(* ===== verification/RuntimeArtifacts.v ===== *)
(** * Runtime binaries

    [apps/operator-cli/src/artifacts.rs]: the command that builds the phone's
    programs, fetches the pinned archives of the proxy and installs its two
    binaries into the repository.  The files are those of [FileTree] with the
    bytes they hold; [curl], [tar], [cargo] and the fetched binary itself are
    programs, and what they do to the files is a class. *)

From stdpp Require Import base gmap strings list fin_maps.
From Stdlib Require Import ZArith Lia Ascii String.
From S2P Require Import Prelude Text Foundation NetText FileTree Shell ReleaseIntegrity.
Local Open Scope string_scope.
Local Open Scope Z_scope.

Abbreviation Disk := (Files (list Z)).

(** Running a program: nothing when it cannot be started. *)
Class Programs := execute : Invocation -> Disk -> option Output * Disk.

(** The names in a directory, in the order [fs::read_dir] gives them; nothing
    when it cannot be read to the end. *)
Class ReadDir := read_dir : Components -> Disk -> option (list (list Z)).

Inductive ArtifactIo := ReadFile | MakeDirectory | CopyFile | RenameFile | RemoveFile | SetMode | CreateFile.

Module Desk.
(** The repository's root, which operations on which path succeed, and what a
    copy that failed has written. *)
Record t := mk {
  repo : Components;
  io_ok : ArtifactIo -> Components -> bool;
  cut_short : list Z;
}.
End Desk.

Inductive ArtifactError :=
| MissingFile | IoFailed | WrongElfHeader | InvalidLock | UnsupportedSchema | VersionNotPinned
| MissingTarget | SizeMismatch | DigestMismatch | NotStarted | CommandFailed | BinaryNotFound
| VersionNotUtf8 | VersionDiffers.

Abbreviation Install := (Fallible Disk ArtifactError).

(** A path below another. *)
Definition below (root : Components) (relative : string) : Components :=
  (root ++ components relative)%list.

(** ** ELF headers *)

(** The first twenty bytes; [header[0..4]], [header[5]] and [header[18..20]]. *)
Definition elf_machine (expected_machine : Z) (content : list Z) : bool :=
  (20 <=? Z.of_nat (List.length content))
  && bool_decide (take 4 content = [127; 69; 76; 70])
  && bool_decide (content !! 5%nat = Some 1)
  && bool_decide (nth 18 content 0 + 256 * nth 19 content 0 = expected_machine).

(** ** The lock *)

Record SingBoxArtifact `{Blake3} := mk_sing_box_artifact {
  artifact_size : Z;
  artifact_digest : ContentDigest;
}.
Arguments mk_sing_box_artifact {_}.

Record SingBoxArtifactLock `{Blake3} := mk_lock {
  lock_schema_version : Z;
  lock_version : string;
  lock_artifacts : gmap string SingBoxArtifact;
}.
Arguments mk_lock {_}.

(** [serde_json::from_slice] of the lock. *)
Class LockJson `{Blake3} := lock_from_json : list Z -> option SingBoxArtifactLock.

Definition ANDROID_TARGET : string := "armv7-linux-androideabi".

Module PrepareArgs.
Record t := mk {
  sing_box_version : string;
  sing_box_lock_file : string;
  android_ndk : string;
  skip_android_rust_build : bool;
  skip_sing_box_download : bool;
}.
End PrepareArgs.

Section Artifacts.
Context `{Blake3, !LockJson, !Programs, !ReadDir} (d : Desk.t).
Local Open Scope rust_scope.

Abbreviation repo := (Desk.repo d).

(** ** Files *)

Definition is_file (p : Components) : Install bool :=
  let! fs := get_state in yield (is_some (regular fs p)).

Definition ensure_file (p : Components) : Install unit :=
  let! found := is_file p in guard found MissingFile.

(** [fs::read] *)
Definition read_bytes (p : Components) : Install (list Z) :=
  let! _ := guard (Desk.io_ok d ReadFile p) IoFailed in
  let! fs := get_state in
  lift (ok_or (regular fs p) IoFailed).

(** [fs::create_dir_all]: only whether it succeeds matters here. *)
Definition create_dir_all (p : Components) : Install unit := guard (Desk.io_ok d MakeDirectory p) IoFailed.

Definition write_bytes (p : Components) (content : list Z) : Install unit :=
  let! fs := get_state in put_state (<[p := Regular content]> fs).

(** [fs::copy]: truncates its target first. *)
Definition copy (from to : Components) : Install unit :=
  let! content := read_bytes from in
  let! fs := get_state in
  let! _ := guard (negb (is_directory fs to)) IoFailed in
  let! _ := write_bytes to (if Desk.io_ok d CopyFile to then content else Desk.cut_short d) in
  guard (Desk.io_ok d CopyFile to) IoFailed.

Definition rename_path (from to : Components) : Install unit :=
  let! _ := guard (Desk.io_ok d RenameFile to) IoFailed in
  let! fs := get_state in
  let! fs' := lift (ok_or (rename from to fs) IoFailed) in
  put_state fs'.

Definition set_executable (p : Components) : Install unit :=
  let! fs := get_state in
  guard (exists_at fs p && Desk.io_ok d SetMode p) IoFailed.

(** ** Programs *)

Definition output (i : Invocation) : Install Output :=
  fun fs => match execute i fs with
            | (Some o, fs') => (Ok o, fs')
            | (None, fs') => (Err NotStarted, fs')
            end.

Definition run (i : Invocation) : Install unit :=
  let! o := output i in guard (succeeded o) CommandFailed.

Definition ensure_elf_machine (p : Components) (expected_machine : Z) : Install unit :=
  let! _ := ensure_file p in
  let! content := read_bytes p in
  let! _ := guard (20 <=? Z.of_nat (List.length content)) IoFailed in
  guard (elf_machine expected_machine content) WrongElfHeader.

Definition verify_runtime_binaries : Install unit :=
  let! _ := ensure_elf_machine (below repo "deploy/device-runtime/bin/runtime-supervisor") 40 in
  let! _ := ensure_elf_machine (below repo "deploy/device-runtime/bin/host-daemon") 40 in
  let! _ := ensure_elf_machine (below repo "deploy/device-runtime/bin/sing-box") 40 in
  ensure_elf_machine (below repo "deploy/vm-runtime/bin/sing-box") 62.

(** ** Archives *)

Definition load_sing_box_lock (p : Components) (requested_version : string) : Install SingBoxArtifactLock :=
  let! content := read_bytes p in
  let! lock := lift (ok_or (lock_from_json content) InvalidLock) in
  let! _ := guard (lock_schema_version lock =? 1) UnsupportedSchema in
  let! _ := guard (bool_decide (lock_version lock = requested_version)) VersionNotPinned in
  yield lock.

Definition required_artifact (lock : SingBoxArtifactLock) (target : string) : Install SingBoxArtifact :=
  lift (ok_or (lock_artifacts lock !! target) MissingTarget).

Definition archive_digest (content : list Z) : ContentDigest :=
  ContentDigest_derive SING_BOX_ARCHIVE_DOMAIN [content].

Definition content_digest_file (p : Components) : Install ContentDigest :=
  let! content := read_bytes p in yield (archive_digest content).

(** [fs::metadata(path)?.len()] *)
Definition file_len (p : Components) : Install Z :=
  let! fs := get_state in
  match fs !! p with
  | Some (Regular content) => yield (Z.of_nat (List.length content))
  | Some Directory => yield 0
  | None => bail IoFailed
  end.

Definition archive_matches (p : Components) (expected : SingBoxArtifact) : Install bool :=
  let! found := is_file p in
  if negb found then yield false
  else
    let! size := file_len p in
    if negb (size =? artifact_size expected) then yield false
    else
      let! digest := content_digest_file p in
      yield (bool_decide (digest = artifact_digest expected)).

************

**Task brief**
How many lines of the listing hold the string "SetMode"? Give the number alone.

**Solution**
2